- [Data extracts]:
═══
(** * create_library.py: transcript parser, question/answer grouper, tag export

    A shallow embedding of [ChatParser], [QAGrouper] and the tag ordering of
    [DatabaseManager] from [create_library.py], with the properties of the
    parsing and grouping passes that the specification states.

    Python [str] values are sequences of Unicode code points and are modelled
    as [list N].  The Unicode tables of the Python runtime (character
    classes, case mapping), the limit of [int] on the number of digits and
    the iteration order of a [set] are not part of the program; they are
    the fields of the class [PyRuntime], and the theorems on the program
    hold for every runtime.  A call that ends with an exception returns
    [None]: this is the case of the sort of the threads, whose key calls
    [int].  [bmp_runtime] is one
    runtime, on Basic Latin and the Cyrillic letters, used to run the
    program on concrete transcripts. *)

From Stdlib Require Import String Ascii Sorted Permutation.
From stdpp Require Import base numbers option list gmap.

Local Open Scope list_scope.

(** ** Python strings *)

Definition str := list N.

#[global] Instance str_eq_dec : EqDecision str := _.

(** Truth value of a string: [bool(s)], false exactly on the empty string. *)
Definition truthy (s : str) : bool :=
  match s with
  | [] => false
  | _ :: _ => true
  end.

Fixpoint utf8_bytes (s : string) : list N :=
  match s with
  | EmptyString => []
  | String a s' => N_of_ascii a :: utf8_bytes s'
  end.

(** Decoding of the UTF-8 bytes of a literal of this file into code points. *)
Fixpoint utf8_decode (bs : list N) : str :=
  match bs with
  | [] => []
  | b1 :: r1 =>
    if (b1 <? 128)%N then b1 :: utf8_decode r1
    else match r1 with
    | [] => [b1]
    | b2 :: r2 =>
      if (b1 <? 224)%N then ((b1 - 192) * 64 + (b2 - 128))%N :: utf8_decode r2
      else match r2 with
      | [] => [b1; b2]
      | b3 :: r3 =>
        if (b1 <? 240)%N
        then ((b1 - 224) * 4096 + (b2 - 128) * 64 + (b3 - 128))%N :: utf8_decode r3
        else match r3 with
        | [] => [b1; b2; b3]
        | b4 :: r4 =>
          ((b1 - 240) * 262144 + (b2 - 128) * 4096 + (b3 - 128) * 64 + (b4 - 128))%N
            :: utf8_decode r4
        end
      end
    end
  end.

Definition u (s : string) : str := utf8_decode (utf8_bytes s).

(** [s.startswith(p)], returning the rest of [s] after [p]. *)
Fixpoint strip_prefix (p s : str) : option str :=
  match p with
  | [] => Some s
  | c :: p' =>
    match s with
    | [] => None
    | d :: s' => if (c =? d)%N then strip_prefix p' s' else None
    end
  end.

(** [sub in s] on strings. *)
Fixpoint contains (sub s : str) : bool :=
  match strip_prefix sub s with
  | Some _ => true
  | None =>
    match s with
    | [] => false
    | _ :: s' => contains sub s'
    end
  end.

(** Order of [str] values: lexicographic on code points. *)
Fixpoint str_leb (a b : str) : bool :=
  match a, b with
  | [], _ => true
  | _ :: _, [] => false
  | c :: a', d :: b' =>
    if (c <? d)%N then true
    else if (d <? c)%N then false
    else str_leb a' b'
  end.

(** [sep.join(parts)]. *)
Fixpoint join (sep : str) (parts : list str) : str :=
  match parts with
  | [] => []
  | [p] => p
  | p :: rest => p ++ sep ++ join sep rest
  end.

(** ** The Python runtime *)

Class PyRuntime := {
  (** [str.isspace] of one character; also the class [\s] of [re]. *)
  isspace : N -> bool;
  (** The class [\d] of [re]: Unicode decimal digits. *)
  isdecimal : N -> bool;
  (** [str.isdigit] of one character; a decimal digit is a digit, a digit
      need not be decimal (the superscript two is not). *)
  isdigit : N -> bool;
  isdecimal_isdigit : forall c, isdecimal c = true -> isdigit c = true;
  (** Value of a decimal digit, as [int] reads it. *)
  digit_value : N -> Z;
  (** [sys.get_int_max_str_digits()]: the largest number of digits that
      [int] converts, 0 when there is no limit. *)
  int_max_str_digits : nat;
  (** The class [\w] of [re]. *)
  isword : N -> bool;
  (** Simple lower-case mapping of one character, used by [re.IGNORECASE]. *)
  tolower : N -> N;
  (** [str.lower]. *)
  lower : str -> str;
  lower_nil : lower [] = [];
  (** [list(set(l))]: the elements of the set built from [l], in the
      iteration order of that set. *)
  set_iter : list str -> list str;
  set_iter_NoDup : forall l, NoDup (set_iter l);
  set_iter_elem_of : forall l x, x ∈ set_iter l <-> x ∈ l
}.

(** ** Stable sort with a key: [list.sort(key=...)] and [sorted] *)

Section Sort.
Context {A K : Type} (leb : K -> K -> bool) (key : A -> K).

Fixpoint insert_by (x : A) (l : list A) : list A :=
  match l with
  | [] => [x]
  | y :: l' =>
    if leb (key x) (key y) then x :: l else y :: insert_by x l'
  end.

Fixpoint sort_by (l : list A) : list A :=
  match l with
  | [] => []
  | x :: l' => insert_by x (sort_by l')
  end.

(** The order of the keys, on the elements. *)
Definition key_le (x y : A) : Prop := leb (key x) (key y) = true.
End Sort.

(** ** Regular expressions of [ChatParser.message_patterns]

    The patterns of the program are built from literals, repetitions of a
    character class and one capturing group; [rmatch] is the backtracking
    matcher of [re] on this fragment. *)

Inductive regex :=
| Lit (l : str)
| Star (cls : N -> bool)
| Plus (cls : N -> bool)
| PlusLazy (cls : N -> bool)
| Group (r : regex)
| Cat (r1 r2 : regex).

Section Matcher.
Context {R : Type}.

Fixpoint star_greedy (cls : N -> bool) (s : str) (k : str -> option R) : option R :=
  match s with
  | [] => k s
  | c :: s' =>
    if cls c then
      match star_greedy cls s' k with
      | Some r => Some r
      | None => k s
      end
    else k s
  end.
═══
- [Task objective]: Only the lines from the beginning of the entries through the line bearing "[bmp_runtime] is one" should be returned, each exactly as written.

- [Answer box]:
(** * create_library.py: transcript parser, question/answer grouper, tag export

    A shallow embedding of [ChatParser], [QAGrouper] and the tag ordering of
    [DatabaseManager] from [create_library.py], with the properties of the
    parsing and grouping passes that the specification states.

    Python [str] values are sequences of Unicode code points and are modelled
    as [list N].  The Unicode tables of the Python runtime (character
    classes, case mapping), the limit of [int] on the number of digits and
    the iteration order of a [set] are not part of the program; they are
    the fields of the class [PyRuntime], and the theorems on the program
    hold for every runtime.  A call that ends with an exception returns
    [None]: this is the case of the sort of the threads, whose key calls
    [int].  [bmp_runtime] is one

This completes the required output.